WHAT YOU NEED TO DO
Look below for the line containing "(* ===== verification/_CoqProject ===== *)" and the line containing "RaftCluster.v"; repeat exactly those two lines and all lines between them, and nothing else.

[Stored dataset items]
◆ ◆ ◆ ◆ ◆

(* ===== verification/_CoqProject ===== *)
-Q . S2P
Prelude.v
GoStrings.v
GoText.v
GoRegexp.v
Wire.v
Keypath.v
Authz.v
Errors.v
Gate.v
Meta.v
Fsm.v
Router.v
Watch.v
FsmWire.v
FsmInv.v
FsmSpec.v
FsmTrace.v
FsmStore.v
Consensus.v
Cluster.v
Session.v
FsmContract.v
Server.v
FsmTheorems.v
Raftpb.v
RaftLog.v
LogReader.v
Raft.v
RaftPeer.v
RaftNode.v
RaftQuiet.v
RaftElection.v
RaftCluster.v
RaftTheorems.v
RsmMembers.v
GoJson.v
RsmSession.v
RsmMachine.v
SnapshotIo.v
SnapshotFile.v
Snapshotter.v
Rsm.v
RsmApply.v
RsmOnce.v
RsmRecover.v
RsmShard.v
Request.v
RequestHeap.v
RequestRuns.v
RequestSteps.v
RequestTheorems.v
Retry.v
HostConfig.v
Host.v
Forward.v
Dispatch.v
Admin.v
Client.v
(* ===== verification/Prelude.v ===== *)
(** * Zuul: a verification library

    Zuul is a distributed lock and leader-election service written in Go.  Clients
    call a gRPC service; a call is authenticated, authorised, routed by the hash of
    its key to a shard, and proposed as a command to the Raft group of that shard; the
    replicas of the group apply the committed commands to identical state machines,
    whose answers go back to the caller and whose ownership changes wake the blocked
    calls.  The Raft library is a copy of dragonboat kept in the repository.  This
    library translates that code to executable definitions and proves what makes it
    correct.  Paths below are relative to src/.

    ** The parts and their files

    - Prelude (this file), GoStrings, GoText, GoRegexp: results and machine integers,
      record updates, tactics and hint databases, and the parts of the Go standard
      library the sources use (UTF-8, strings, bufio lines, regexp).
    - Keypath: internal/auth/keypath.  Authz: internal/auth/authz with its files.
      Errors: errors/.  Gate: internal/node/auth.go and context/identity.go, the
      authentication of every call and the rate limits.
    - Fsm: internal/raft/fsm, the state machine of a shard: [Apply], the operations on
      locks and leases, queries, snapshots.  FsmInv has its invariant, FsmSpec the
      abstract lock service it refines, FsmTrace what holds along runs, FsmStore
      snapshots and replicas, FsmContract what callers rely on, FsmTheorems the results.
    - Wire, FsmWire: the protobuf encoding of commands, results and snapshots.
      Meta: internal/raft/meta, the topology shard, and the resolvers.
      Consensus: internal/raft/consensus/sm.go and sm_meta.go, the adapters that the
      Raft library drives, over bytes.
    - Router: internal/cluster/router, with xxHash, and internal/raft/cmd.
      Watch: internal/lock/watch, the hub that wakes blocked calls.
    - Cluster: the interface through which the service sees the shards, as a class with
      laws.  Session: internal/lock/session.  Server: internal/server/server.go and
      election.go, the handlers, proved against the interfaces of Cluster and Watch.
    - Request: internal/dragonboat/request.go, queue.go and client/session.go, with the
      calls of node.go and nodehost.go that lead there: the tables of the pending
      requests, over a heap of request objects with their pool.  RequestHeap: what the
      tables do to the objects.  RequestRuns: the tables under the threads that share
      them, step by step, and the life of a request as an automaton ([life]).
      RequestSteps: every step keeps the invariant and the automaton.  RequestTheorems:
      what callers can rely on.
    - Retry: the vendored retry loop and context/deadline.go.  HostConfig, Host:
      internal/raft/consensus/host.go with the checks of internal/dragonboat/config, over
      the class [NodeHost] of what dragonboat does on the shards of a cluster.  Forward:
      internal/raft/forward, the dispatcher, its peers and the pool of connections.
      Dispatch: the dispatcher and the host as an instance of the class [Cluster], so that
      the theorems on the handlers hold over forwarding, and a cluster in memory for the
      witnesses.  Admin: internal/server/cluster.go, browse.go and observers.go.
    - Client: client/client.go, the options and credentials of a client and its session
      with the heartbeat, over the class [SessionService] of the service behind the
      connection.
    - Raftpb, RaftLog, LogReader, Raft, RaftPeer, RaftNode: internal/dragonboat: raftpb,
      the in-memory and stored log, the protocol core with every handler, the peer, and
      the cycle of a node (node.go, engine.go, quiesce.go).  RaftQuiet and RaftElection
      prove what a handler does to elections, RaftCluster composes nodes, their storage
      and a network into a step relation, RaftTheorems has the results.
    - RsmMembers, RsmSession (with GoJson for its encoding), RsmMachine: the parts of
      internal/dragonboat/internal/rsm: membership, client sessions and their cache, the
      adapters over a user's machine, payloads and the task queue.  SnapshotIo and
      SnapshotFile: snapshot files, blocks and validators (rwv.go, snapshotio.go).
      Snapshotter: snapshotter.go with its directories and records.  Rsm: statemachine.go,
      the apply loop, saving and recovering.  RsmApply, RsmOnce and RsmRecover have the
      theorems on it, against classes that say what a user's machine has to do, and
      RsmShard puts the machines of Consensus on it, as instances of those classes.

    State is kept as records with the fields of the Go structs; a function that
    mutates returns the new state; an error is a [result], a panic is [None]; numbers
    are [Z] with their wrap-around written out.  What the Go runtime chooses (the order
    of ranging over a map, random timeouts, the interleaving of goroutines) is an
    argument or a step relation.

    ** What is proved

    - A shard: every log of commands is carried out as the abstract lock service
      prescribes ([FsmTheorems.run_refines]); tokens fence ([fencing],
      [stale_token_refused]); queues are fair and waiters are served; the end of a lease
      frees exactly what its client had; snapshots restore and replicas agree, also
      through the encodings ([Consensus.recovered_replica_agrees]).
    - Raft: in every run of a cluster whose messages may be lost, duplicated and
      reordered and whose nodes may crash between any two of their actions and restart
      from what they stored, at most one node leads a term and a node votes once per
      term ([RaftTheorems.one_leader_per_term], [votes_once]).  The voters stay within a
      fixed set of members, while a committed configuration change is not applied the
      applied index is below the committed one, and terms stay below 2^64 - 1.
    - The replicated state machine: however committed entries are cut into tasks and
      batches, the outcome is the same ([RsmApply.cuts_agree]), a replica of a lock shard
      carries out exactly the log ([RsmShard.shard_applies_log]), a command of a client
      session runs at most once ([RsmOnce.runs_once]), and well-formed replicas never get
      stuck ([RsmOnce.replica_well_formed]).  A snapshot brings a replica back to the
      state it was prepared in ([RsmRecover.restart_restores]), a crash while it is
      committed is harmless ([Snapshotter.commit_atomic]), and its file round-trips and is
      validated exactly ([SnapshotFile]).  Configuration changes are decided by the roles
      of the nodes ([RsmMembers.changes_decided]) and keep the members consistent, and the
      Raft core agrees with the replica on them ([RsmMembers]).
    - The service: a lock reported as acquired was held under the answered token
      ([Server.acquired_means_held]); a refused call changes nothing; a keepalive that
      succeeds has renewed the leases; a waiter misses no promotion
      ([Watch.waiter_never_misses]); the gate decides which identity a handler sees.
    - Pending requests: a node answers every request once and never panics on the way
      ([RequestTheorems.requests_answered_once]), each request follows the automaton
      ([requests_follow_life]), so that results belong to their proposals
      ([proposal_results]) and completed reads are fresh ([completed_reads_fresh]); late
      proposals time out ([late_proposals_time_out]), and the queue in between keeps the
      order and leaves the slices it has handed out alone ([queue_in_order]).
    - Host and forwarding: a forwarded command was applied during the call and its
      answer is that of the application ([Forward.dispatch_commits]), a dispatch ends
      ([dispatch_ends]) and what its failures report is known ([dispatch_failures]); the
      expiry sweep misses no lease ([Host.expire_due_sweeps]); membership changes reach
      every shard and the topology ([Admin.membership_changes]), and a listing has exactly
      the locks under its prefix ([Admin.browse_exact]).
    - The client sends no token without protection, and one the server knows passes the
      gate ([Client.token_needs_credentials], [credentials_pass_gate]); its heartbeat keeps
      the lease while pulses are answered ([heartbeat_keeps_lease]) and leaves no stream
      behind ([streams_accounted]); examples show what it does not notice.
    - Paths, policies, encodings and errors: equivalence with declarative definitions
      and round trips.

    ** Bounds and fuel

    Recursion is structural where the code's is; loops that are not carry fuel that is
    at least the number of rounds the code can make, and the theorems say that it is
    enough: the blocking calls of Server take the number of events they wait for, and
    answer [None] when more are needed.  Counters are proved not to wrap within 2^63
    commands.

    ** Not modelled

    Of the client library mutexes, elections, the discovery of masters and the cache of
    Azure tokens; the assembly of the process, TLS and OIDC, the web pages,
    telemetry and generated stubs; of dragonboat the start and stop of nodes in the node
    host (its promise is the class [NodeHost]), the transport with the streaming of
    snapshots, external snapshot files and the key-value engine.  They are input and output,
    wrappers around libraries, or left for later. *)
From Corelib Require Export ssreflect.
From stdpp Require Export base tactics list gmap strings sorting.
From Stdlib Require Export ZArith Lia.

◆ ◆ ◆ ◆ ◆

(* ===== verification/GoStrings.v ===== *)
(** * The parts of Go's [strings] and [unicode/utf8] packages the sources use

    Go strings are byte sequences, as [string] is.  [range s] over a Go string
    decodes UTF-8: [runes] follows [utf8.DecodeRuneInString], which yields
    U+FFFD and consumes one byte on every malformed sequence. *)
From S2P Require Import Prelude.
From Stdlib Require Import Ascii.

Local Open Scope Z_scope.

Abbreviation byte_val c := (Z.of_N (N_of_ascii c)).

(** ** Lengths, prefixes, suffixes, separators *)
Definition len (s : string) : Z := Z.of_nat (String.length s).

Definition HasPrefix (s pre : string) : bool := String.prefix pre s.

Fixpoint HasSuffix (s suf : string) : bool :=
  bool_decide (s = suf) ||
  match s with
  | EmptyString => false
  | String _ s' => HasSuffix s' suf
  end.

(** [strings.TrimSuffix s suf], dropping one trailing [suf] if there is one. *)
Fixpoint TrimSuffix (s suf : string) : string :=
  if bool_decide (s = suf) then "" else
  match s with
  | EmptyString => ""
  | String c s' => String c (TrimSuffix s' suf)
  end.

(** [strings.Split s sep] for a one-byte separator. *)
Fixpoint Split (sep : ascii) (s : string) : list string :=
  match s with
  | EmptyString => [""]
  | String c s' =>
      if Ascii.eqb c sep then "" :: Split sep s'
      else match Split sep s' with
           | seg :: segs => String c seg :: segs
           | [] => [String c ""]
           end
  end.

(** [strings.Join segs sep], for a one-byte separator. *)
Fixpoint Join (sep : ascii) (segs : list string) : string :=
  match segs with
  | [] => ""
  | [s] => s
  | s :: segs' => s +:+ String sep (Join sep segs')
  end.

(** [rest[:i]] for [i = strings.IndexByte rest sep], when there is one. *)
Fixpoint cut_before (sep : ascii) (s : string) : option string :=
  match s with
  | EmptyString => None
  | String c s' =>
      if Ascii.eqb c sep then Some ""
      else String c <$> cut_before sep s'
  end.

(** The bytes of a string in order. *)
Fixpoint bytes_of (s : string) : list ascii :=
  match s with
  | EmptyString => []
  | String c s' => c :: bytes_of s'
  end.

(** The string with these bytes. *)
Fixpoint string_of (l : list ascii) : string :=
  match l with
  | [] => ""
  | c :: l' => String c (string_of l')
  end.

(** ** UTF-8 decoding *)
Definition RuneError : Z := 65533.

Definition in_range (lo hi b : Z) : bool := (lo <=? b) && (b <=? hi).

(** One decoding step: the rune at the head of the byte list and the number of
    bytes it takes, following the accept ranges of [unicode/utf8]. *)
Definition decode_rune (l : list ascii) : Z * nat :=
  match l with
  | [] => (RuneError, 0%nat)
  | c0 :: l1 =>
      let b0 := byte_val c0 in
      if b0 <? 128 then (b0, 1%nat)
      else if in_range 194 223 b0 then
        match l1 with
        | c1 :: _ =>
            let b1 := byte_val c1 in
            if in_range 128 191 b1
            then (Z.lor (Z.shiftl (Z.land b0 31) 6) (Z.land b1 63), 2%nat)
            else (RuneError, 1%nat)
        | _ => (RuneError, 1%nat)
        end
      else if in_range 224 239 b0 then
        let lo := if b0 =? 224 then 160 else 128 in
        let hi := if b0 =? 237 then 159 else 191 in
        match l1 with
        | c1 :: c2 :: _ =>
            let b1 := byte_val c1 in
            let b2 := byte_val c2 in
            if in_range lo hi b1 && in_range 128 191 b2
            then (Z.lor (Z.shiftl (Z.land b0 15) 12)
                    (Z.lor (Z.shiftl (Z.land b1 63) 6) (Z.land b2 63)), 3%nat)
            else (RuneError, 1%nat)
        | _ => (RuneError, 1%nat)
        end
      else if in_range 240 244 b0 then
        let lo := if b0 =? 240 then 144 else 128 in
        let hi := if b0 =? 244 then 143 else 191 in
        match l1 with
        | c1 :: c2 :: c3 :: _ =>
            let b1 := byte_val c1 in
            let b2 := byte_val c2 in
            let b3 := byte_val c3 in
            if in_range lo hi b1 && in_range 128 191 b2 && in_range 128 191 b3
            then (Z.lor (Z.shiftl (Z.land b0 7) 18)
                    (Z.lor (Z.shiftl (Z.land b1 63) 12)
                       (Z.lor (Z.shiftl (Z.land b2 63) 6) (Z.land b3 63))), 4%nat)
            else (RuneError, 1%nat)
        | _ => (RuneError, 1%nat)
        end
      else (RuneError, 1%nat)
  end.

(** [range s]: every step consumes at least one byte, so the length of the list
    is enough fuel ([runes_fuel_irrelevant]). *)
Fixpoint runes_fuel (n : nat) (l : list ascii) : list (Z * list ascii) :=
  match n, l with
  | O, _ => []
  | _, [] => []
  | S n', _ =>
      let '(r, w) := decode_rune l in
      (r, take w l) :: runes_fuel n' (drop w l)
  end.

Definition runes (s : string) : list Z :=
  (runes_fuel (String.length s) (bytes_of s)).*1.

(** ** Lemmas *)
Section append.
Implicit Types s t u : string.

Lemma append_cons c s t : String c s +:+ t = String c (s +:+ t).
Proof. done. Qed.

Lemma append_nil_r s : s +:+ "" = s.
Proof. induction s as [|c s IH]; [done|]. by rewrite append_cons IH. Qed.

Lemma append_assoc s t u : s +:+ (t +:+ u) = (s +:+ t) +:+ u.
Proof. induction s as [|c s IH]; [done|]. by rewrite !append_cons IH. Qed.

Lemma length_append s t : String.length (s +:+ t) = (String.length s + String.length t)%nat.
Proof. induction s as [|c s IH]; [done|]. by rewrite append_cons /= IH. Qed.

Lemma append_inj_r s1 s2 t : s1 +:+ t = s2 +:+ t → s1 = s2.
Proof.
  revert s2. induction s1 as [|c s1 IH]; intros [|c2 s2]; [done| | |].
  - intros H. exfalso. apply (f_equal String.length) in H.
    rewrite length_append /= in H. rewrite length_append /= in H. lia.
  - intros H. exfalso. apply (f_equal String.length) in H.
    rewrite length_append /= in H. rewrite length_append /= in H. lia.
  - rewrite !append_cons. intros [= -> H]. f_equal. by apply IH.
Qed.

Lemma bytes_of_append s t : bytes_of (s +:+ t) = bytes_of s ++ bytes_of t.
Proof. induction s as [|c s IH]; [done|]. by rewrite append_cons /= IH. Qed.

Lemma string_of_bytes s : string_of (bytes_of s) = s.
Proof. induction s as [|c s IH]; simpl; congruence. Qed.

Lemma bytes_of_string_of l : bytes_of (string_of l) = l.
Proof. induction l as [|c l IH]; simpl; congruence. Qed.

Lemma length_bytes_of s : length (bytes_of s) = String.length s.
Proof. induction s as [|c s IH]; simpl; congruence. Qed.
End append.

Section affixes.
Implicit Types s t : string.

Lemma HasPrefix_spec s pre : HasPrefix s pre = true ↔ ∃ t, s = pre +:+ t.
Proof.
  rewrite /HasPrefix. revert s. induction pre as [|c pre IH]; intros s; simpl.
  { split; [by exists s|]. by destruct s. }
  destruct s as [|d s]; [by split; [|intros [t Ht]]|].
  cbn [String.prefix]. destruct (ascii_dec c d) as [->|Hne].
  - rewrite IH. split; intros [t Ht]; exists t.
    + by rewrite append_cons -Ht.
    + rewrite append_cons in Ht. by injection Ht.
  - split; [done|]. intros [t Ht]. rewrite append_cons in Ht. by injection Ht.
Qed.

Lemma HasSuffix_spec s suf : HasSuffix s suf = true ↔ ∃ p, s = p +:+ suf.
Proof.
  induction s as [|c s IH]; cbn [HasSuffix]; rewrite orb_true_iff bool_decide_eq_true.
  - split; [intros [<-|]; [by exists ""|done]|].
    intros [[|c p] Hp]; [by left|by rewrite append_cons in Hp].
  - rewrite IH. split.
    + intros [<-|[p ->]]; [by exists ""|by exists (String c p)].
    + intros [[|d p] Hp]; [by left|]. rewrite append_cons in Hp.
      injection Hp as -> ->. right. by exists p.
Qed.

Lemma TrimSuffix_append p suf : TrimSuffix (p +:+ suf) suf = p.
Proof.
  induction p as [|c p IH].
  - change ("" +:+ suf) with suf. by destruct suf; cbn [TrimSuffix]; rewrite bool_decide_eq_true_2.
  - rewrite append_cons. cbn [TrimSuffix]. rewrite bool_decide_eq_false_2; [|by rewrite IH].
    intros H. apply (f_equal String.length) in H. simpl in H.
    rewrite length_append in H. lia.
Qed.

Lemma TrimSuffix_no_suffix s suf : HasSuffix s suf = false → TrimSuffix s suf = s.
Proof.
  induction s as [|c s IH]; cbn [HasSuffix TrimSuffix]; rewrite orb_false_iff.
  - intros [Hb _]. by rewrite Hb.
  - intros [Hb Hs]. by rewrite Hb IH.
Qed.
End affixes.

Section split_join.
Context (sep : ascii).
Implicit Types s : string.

◆ ◆ ◆ ◆ ◆

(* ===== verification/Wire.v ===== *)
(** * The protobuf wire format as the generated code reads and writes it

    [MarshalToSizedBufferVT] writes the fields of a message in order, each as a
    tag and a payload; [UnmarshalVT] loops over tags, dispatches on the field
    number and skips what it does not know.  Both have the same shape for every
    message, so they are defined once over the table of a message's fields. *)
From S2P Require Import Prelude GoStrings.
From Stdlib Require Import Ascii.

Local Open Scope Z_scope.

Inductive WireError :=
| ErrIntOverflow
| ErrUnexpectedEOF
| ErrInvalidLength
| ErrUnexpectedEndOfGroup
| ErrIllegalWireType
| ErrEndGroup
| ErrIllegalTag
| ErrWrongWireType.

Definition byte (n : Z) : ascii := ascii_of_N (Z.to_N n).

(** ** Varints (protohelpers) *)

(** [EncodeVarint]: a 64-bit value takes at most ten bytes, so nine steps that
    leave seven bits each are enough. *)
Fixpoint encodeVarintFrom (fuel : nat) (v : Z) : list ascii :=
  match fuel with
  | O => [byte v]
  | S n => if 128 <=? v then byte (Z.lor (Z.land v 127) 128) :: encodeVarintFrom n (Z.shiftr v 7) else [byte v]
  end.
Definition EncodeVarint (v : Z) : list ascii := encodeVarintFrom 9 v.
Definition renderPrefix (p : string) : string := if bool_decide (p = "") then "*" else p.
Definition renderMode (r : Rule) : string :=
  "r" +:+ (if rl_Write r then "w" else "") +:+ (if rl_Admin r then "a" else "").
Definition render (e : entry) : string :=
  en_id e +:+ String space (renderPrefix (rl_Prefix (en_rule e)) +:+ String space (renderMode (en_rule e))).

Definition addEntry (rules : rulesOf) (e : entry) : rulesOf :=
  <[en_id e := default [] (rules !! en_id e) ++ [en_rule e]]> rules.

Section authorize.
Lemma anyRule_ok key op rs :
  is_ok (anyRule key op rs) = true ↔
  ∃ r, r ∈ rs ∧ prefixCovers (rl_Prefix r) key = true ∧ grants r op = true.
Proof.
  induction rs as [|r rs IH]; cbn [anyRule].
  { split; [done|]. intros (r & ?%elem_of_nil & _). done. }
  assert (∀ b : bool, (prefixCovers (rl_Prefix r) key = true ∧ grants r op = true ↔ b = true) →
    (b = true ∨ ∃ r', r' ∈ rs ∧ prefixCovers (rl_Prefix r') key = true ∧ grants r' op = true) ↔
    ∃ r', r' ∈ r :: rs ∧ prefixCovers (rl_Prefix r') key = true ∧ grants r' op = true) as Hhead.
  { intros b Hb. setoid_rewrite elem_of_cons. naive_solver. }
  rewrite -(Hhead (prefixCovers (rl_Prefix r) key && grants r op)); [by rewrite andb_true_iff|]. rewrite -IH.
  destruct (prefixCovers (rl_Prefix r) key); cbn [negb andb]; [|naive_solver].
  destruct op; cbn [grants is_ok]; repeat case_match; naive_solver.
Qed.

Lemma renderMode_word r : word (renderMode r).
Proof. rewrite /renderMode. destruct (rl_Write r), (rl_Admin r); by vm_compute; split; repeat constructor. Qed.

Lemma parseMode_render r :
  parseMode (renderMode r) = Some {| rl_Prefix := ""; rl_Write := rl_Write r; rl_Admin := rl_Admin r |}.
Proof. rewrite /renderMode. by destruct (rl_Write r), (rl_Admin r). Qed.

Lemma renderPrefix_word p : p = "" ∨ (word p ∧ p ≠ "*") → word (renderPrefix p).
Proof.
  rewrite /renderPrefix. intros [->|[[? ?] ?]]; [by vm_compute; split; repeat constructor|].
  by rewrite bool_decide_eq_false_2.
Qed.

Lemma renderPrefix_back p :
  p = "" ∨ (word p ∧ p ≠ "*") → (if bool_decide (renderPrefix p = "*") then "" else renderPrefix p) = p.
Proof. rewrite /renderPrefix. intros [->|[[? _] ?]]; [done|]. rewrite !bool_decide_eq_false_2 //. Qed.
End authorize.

◆ ◆ ◆ ◆ ◆

ANSWER BELOW
(* ===== verification/_CoqProject ===== *)
-Q . S2P
Prelude.v
GoStrings.v
GoText.v
GoRegexp.v
Wire.v
Keypath.v
Authz.v
Errors.v
Gate.v
Meta.v
Fsm.v
Router.v
Watch.v
FsmWire.v
FsmInv.v
FsmSpec.v
FsmTrace.v
FsmStore.v
Consensus.v
Cluster.v
Session.v
FsmContract.v
Server.v
FsmTheorems.v
Raftpb.v
RaftLog.v
LogReader.v
Raft.v
RaftPeer.v
RaftNode.v
RaftQuiet.v
RaftElection.v
RaftCluster.v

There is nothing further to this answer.